How to complete this task »
All lines in the entries below that hold "code" make up the answer.

[Saved data entries]
(** * voice.py: pattern registry, matchers, dispatch, history and replay

    A shallow embedding of [src/voice.py].  Python strings are Rocq strings
    of 8-bit characters (read as code points 0..255); the module-level
    dictionary [_action_registry] is an insertion-ordered association list
    living in a heap of dictionary objects; instances are heap objects too,
    so that aliasing of the registry between instances is explicit.
    Exceptions are modelled by an [outcome] type and effects by a small
    state-and-exception monad over the interpreter state [world]. *)

From Stdlib Require Import List String Ascii Bool Arith Lia.
From Stdlib Require Import DecimalString.
Import ListNotations.
Open Scope string_scope.
Open Scope list_scope.

(** ** Python strings *)

Module Str.

(** [str.isspace] on one character, restricted to code points below 256:
    TAB, LF, VT, FF, CR, the separators 0x1c..0x1f, SPACE, NEL and NBSP. *)
Definition is_space (c : ascii) : bool :=
  let n := nat_of_ascii c in
  (Nat.leb 9 n && Nat.leb n 13) || (Nat.leb 28 n && Nat.leb n 32)
  || Nat.eqb n 133 || Nat.eqb n 160.

(** [s.startswith(p)] *)
Fixpoint startswith (s p : string) {struct p} : bool :=
  match p with
  | EmptyString => true
  | String b p' =>
      match s with
      | EmptyString => false
      | String a s' => Ascii.eqb a b && startswith s' p'
      end
  end.

(** [w in s] for two strings: [w] occurs at some position of [s]. *)
Fixpoint contains (s w : string) : bool :=
  startswith s w ||
  match s with
  | EmptyString => false
  | String _ s' => contains s' w
  end.

(** [s.split()]: the maximal runs of non-whitespace characters, in order.
    Leading, trailing and repeated whitespace produce no empty token. *)
Fixpoint split (s : string) : list string :=
  match s with
  | EmptyString => []
  | String c s' =>
      if is_space c then split s'
      else
        match s' with
        | EmptyString => [String c EmptyString]
        | String c' _ =>
            if is_space c' then String c EmptyString :: split s'
            else
              match split s' with
              | w :: ws => String c w :: ws
              | [] => [String c EmptyString]
              end
        end
  end.

(** The characters of a string, for statements about its content. *)
Fixpoint chars (s : string) : list ascii :=
  match s with
  | EmptyString => []
  | String c s' => c :: chars s'
  end.

End Str.

(** ** Exceptions and results *)

Inductive exn : Type :=
| KeyError (key : string)
| TypeError
| AttributeError (name : string)
| ReError                       (* re.error: the pattern does not compile *)
| FileNotFoundError (filename : string).

Inductive outcome (A : Type) : Type :=
| Return (a : A)
| Raise (e : exn).
Arguments Return {A} a.
Arguments Raise {A} e.

(** ** Argument values *)

(** The values a captured argument can take: [match.groupdict()] maps each
    group name to the matched text, or to [None] for a group that took no
    part in the match.  JSON stores both without loss. *)
Inductive value : Type :=
| VNone
| VStr (s : string).

(** [str(v)], which is also how an f-string renders [v]. *)
Definition str (v : value) : string :=
  match v with
  | VNone => "None"
  | VStr s => s
  end.

Definition kwargs := list (string * value).

(** ** The regular-expression library

    [re] is not part of the repository.  The code uses it through
    [re.search(pattern, command)], which compiles the pattern (raising
    [re.error] when it is malformed) and then scans the candidate.  The
    development is parametric in the engine; [PyRe] below provides a
    reference engine for a fragment of the syntax, used on the concrete
    patterns of the program. *)

(** [match.groupdict()]: group name |-> captured value. *)
Definition groupdict := kwargs.

Class Regex : Type := {
  compiled : Type;
  re_compile : string -> option compiled;          (* None: re.error *)
  search_compiled : compiled -> string -> option groupdict  (* None: no match *)
}.

Definition re_search {E : Regex} (pattern command : string)
  : outcome (option groupdict) :=
  match re_compile pattern with
  | None => Raise ReError
  | Some r => Return (search_compiled r command)
  end.

(** Truth value of what [re.search] returns: a match object is true,
    [None] is false. *)
Definition truthy {A : Type} (m : option A) : bool :=
  match m with Some _ => true | None => false end.

(** ** Matcher kinds *)

Inductive MatchType : Type :=
| ALL_KEYWORDS
| DYNAMIC
| STARTS_WITH
| STATIC
| SUBSTRING.

Definition MatchType_eqb (a b : MatchType) : bool :=
  match a, b with
  | ALL_KEYWORDS, ALL_KEYWORDS
  | DYNAMIC, DYNAMIC
  | STARTS_WITH, STARTS_WITH
  | STATIC, STATIC
  | SUBSTRING, SUBSTRING => true
  | _, _ => false
  end.
(** X9. Filters compose: filtering by one cutoff year and the result by
    another is filtering by the later of the two; in particular filtering
    twice by the same year changes nothing. *)
Theorem filter_from_year_composes (c1 c2 : Z) (forecast : list ForecastRow) :
  exists rows,
    filter_from_year c1 forecast = ret rows
    /\ filter_from_year c2 rows = filter_from_year (Z.max c1 c2) forecast
    /\ filter_from_year c1 rows = ret rows.
Proof.
  exists (filter (fun r => c1 <=? year (ds r)) forecast).
  split; [apply filter_from_year_filter |].
  rewrite !filter_from_year_filter, !filter_twice. split.
  - f_equal. apply filter_ext. intros r.
    destruct (Z.leb_spec c1 (year (ds r))), (Z.leb_spec c2 (year (ds r))),
      (Z.leb_spec (Z.max c1 c2) (year (ds r))); simpl; try reflexivity; lia.
  - f_equal. apply filter_ext. intros r.
    destruct (c1 <=? year (ds r)); reflexivity.
Qed.

(** ** The future frame and the forecast of any series *)

Lemma insert_date_In (t y : Timestamp) (l : list Timestamp) :
  In y (insert_date t l) <-> y = t \/ In y l.
Proof.
  induction l as [| x l IH]; simpl.
  - intuition.
  - destruct (Z.ltb_spec t x) as [Hlt | Hge]; simpl; [intuition |].
    destruct (Z.eqb_spec t x) as [-> | Hne]; simpl; [intuition |].
    rewrite IH. intuition.
Qed.

Lemma sort_unique_In (y : Timestamp) (l : list Timestamp) :
  In y (sort_unique l) <-> In y l.
Proof.
  unfold sort_unique. induction l as [| x l IH]; simpl; [reflexivity |].
  rewrite insert_date_In, IH. intuition.
Qed.





Lemma fold_max_spec (l : list Timestamp) (x : Timestamp) :
  (fold_left Z.max l x = x \/ In (fold_left Z.max l x) l)
  /\ x <= fold_left Z.max l x
  /\ (forall t, In t l -> t <= fold_left Z.max l x).
Proof.
  revert x. induction l as [| y l IH]; intros x; simpl.
  - split; [left; reflexivity |]. split; [lia | intros t []].
  - destruct (IH (Z.max x y)) as [Hm [Hle Hall]]. split; [| split].
    + destruct Hm as [Hm | Hm]; [| right; right; exact Hm].
      rewrite Hm. destruct (Z.max_spec x y) as [[_ ->] | [_ ->]];
        [right; left; reflexivity | left; reflexivity].
    + lia.
    + intros t [<- | Ht]; [lia | apply Hall; exact Ht].
Qed.

Lemma max_date_spec (l : list Timestamp) :
  l <> [] ->
  exists m, max_date l = Some m /\ In m l /\ (forall t, In t l -> t <= m).
Proof.
  destruct l as [| x l]; [congruence |]. intros _. simpl.
  destruct (fold_max_spec l x) as [Hm [Hle Hall]].
  eexists. split; [reflexivity |]. split.
  - destruct Hm as [-> | Hm]; [left; reflexivity | right; exact Hm].
  - intros t [<- | Ht]; [exact Hle | apply Hall; exact Ht].
Qed.



Lemma date_range_In (start freq t : Z) (n : nat) :
  0 < freq -> In t (date_range start n freq) ->
  start <= t <= start + Z.of_nat n * freq - freq.
Proof.
  intros Hf Ht. unfold date_range in Ht. apply in_map_iff in Ht.
  destruct Ht as [k [<- Hk]]. apply in_seq in Hk. nia.
Qed.

Section AnySeries.
Context {E : Engine}.

Lemma make_future_fitted (model fitted : Prophet) (data : History) :
  fit model data = ret fitted ->
  exists last_date,
    max_date (sort_unique (map fst data)) = Some last_date
    /\ In last_date (map fst data)
    /\ (forall t, In t (map fst data) -> t <= last_date)
    /\ make_future_dataframe fitted 90
       = ret (sort_unique (map fst data)
              ++ date_range (last_date + ns_per_day) 90 ns_per_day).
Proof.
  intros Hfit. destruct (fit_returns _ _ _ Hfit) as [l [-> Hlen]].
  assert (Hne : sort_unique (map fst data) <> []).
  { destruct data as [| p data]; [simpl in Hlen; lia |].
    intros Hnil. assert (Hin : In (fst p) (sort_unique (map fst (p :: data))))
      by (apply sort_unique_In; left; reflexivity).
    rewrite Hnil in Hin. destruct Hin. }
  destruct (max_date_spec _ Hne) as [m [Hm [Hin Hall]]].
  exists m. split; [exact Hm |].
  split; [apply sort_unique_In; exact Hin |].
  split; [intros t Ht; apply Hall; apply sort_unique_In; exact Ht |].
  unfold make_future_dataframe. simpl history. simpl history_dates.
  rewrite Hm. rewrite (future_dates _ _ 90) by (unfold ns_per_day; lia).
  rewrite date_range_shift. reflexivity.
Qed.

Lemma stock_model_value : stock_model = ret model_for_fit.
Proof. reflexivity. Qed.

Lemma mutual_fund_model_value : mutual_fund_model = ret model_for_fit.
Proof. reflexivity. Qed.


Lemma predict_ds (m : Prophet) (future : list Timestamp) :
  map ds (predict m future) = future.
Proof.
  unfold predict. rewrite map_map. rewrite <- (map_id future) at 2.
  apply map_ext. intros t. destruct (predict_values m t) as [[a b] c].
  reflexivity.
Qed.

Exercise response »
    of 8-bit characters (read as code points 0..255); the module-level
(** [str.isspace] on one character, restricted to code points below 256:
    [re] is not part of the repository.  The code uses it through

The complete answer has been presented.